To further compare in vitro findings to those observed in NHP, we next assessed genes associated with protein translation and degradation. Figure 9 shows a heatmap of a representative subset of these genes for NHPs vaccinated with 135 μg of Sing16 HA-cKK-E10 or Sing16 HA-SM-102 in UNR or MNR mRNA formats. In concurrence with in vitro findings (Fig. 3b), there was strong upregulation of 2’, 5’-oligoadenylate synthetase (OAS) family genes, including the OAS activated RNASEL, in NHP immunized with UNR formulations, with less pronounced upregulation observed in the MNR-treated group, indicating differences in the IFN-induced antiviral activity between the two mRNA formats. The expression of STAT2 48 h post-immunization revealed the ongoing transcription of IFN-induced genes, suggesting a common intracellular antiviral response to both UNR and MNR mRNA formats.

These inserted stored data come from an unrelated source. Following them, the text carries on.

Lemma cells_not_list_outcome_witness :
  Json.loads cells_number = inr (VDict {[ lit "cells" := VInt 3 ]}) /\
  stderr (run Json.loads (plain cells_number)) = Some (TypeError TInt) /\
  exit_status (run Json.loads (plain cells_number)) <> 0 /\
  stdout (run Json.loads (plain cells_number)) = [].
Proof.
  split; [vm_compute; reflexivity|].
  refine (proj1 (cells_not_list_outcome Json.loads (plain cells_number)
                   cells_number {[ lit "cells" := VInt 3 ]} (VInt 3) _ _ _) _);
    [vm_compute; reflexivity .. |].
  right. right. left. by exists 3%Z.
Defined.

Lemma argv_environ_ignored_witness :
  inv_argv (plain three_cells) <> inv_argv (decorated three_cells) /\
  inv_environ (plain three_cells) <> inv_environ (decorated three_cells) /\
  inv_files (plain three_cells) = inv_files (decorated three_cells) /\
  run Json.loads (plain three_cells) = run Json.loads (decorated three_cells) /\
  (forall ev path, ev ∈ events (run Json.loads (plain three_cells)) ->
   opened_path ev = Some path -> path = "CP-Math-Demosaic.ipynb").
Proof.
  split; [discriminate|]. split; [vm_compute; discriminate|].
  split; [reflexivity|].
  apply (argv_environ_ignored Json.loads (plain three_cells) (decorated three_cells)).
  reflexivity.
Defined.

Lemma output_depends_on_length_only_witness :
  two_numbers <> two_others /\
  stdout (run Json.loads (plain two_numbers)) =
    stdout (run Json.loads (decorated two_others)) /\
  exit_status (run Json.loads (plain two_numbers)) =
    exit_status (run Json.loads (decorated two_others)).
Proof.
  split; [vm_compute; discriminate|].
  apply (output_depends_on_length_only Json.loads
           (plain two_numbers) (decorated two_others) two_numbers two_others
           {[ lit "cells" := VList [VInt 1; VInt 2]; lit "nbformat" := VInt 4 ]}
           {[ lit "metadata" := VDict ∅; lit "cells" := VList [VDict ∅; VNone] ]}
           [VInt 1; VInt 2] [VDict ∅; VNone]);
    vm_compute; reflexivity.
Defined.

End Spec.

(** * Further properties of the script *)

Module Extra.
Import Py Proc Script Facts.

(** ** The printed line *)

Lemma list_ascii_of_append s t :
  list_ascii_of_string (String.append s t) =
  list_ascii_of_string s ++ list_ascii_of_string t.
Proof. induction s as [|a s IH]; simpl; [done|]. by rewrite IH. Qed.

Lemma append_inv_tail s1 s2 t :
  String.append s1 t = String.append s2 t -> s1 = s2.
Proof.
  intros H.
  rewrite <- (string_of_list_ascii_of_string s1),
          <- (string_of_list_ascii_of_string s2).
  f_equal. apply (app_inv_tail (list_ascii_of_string t)).
  by rewrite <- !list_ascii_of_append, H.
Qed.

Lemma to_uint_not_nil n : Nat.to_uint n <> Decimal.Nil.
Proof.
  intros H. pose proof (DecimalNat.Unsigned.of_to n) as Hn.
  rewrite H in Hn. simpl in Hn. subst n. discriminate H.
Qed.

Lemma str_of_nat_inj n m : str_of_nat n = str_of_nat m -> n = m.
Proof.
  unfold str_of_nat. intros H.
  apply DecimalNat.Unsigned.to_uint_inj.
  pose proof (NilZero.usu _ (to_uint_not_nil n)) as Hn.
  pose proof (NilZero.usu _ (to_uint_not_nil m)) as Hm.
  rewrite H in Hn. congruence.
Qed.

Lemma message_inj n m : message n = message m -> n = m.
Proof.
  unfold message. intros H.
  apply String.app_inj in H. apply append_inv_tail in H.
  by apply str_of_nat_inj.
Qed.

Lemma line_inj n m : [message n] = [message m] -> n = m.
Proof. intros H. apply message_inj. congruence. Qed.

Section WithDecoder.

Variable json_loads : str -> exn + val.

Local Abbreviation run := (Script.run json_loads).

(** ** The top level from any state *)

Lemma main_spec s :
  main json_loads s =
    match files s !! NOTEBOOK with
    | Some (File true text) =>
        let h := next_handle s in
        let s1 := logs [EvOpen NOTEBOOK h; EvRead h; EvClose h] s in
        match json_loads text with
        | inl e => (s1, inl e)
        | inr notebook =>
            match getitem notebook (lit "cells") with
            | inl e => (s1, inl e)
            | inr cells =>
                match len cells with
                | inl e => (s1, inl e)
                | inr n => print (message n) s1
                end
            end
        end
    | Some (File false _) =>
        (log (EvOpenFailed NOTEBOOK) s, inl (PermissionError NOTEBOOK))
    | Some Directory =>
        (log (EvOpenFailed NOTEBOOK) s, inl (IsADirectoryError NOTEBOOK))
    | None =>
        (log (EvOpenFailed NOTEBOOK) s, inl (FileNotFoundError NOTEBOOK))
    end.
Proof.
  unfold main, bind. rewrite load_notebook_spec.
  destruct (files s !! NOTEBOOK) as [[[] text|]|]; done.
Qed.

Lemma getitem_inr notebook key cells :
  getitem notebook key = inr cells ->
  exists d, notebook = VDict d /\ d !! key = Some cells.
Proof.
  destruct notebook; try discriminate. simpl.
  destruct (d !! key) as [v|] eqn:Hk; [|discriminate].
  intros [= <-]. eauto.
Qed.

Lemma getitem_inl notebook key e :
  getitem notebook key = inl e ->
  (exists d, notebook = VDict d /\ d !! key = None /\ e = KeyError key) \/
  ((forall d, notebook <> VDict d) /\ e = TypeError (type_of notebook)).
Proof.
  destruct notebook; simpl; try (intros [= <-]; right; by split).
  destruct (d !! key) as [v|] eqn:Hk; [discriminate|].
  intros [= <-]. left. eauto.
Qed.

Lemma len_inl cells e : len cells = inl e -> e = TypeError (type_of cells).
Proof. destruct cells; simpl; congruence. Qed.

(** ** Statements *)

(** X1.  When the notebook file holds a JSON document that is not an
    object (a list of cells, a string, a number, ...), subscripting it
    with ["cells"] raises a [TypeError] nobody catches: the exit status is
    not zero and nothing is printed. *)
Theorem document_not_object_raises i text v :
  inv_files i !! NOTEBOOK = Some (File true text) ->
  json_loads text = inr v ->
  (forall d, v <> VDict d) ->
  stderr (run i) = Some (TypeError (type_of v)) /\
  exit_status (run i) <> 0 /\
  stdout (run i) = [].
Proof.
  intros Hf Hd Hv. rewrite (run_readable json_loads i text Hf), Hd.
  destruct v; try done. by destruct (Hv d).
Qed.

Several genes known to contribute to mRNA degradation were heightened in the UNR group, including XRN1, XRN2, and certain LSM1-7 subunit genes associated with mechanisms leading to cytoplasmic RNA decay²⁶. Additionally, two genes that code for pivotal translation initiation inhibitors EIF2AK2 (a dsRNA-dependent kinase impeding ternary complex turnover)²⁷ and EIF4EBP1 (which competitively hinders the cap binding protein by blocking its eIF4G binding site)²⁸ were upregulated. A more pronounced downregulation was observed in UNR-immunized NHP for various ribosomal proteins of both large and small subunits along with numerous translation initiation factors, including eIF4 components, the gamma subunit of the eIF2 ternary complex, and the alternative ternary complex eIF2A. Our RNA sequencing data indicated that mRNA modification-dependent transcriptional signatures were present in NHP blood, with UNR mRNA-LNPs inducing stronger activation of interferon-stimulated genes and other innate immune pathways compared to MNR mRNA-LNPs. Attenuation of innate immune activation with m1ψ modification was consistent with reduced translational repression. These findings provide strong, physiologically relevant evidence that the differential effects of mRNA modification on translation and immune sensing observed in HSKM cells are recapitulated in vivo in a complex immune milieu.

Heatmap providing a set of genes representative of the translation and mRNA degradation pathways in the whole blood collected from non-human primates 2 days post-immunization. Heatmap color scale represents log2 fold change of Day 2 over pre-immunization (baseline) levels. Hierarchical clustering was performed using the Euclidean distance measurement.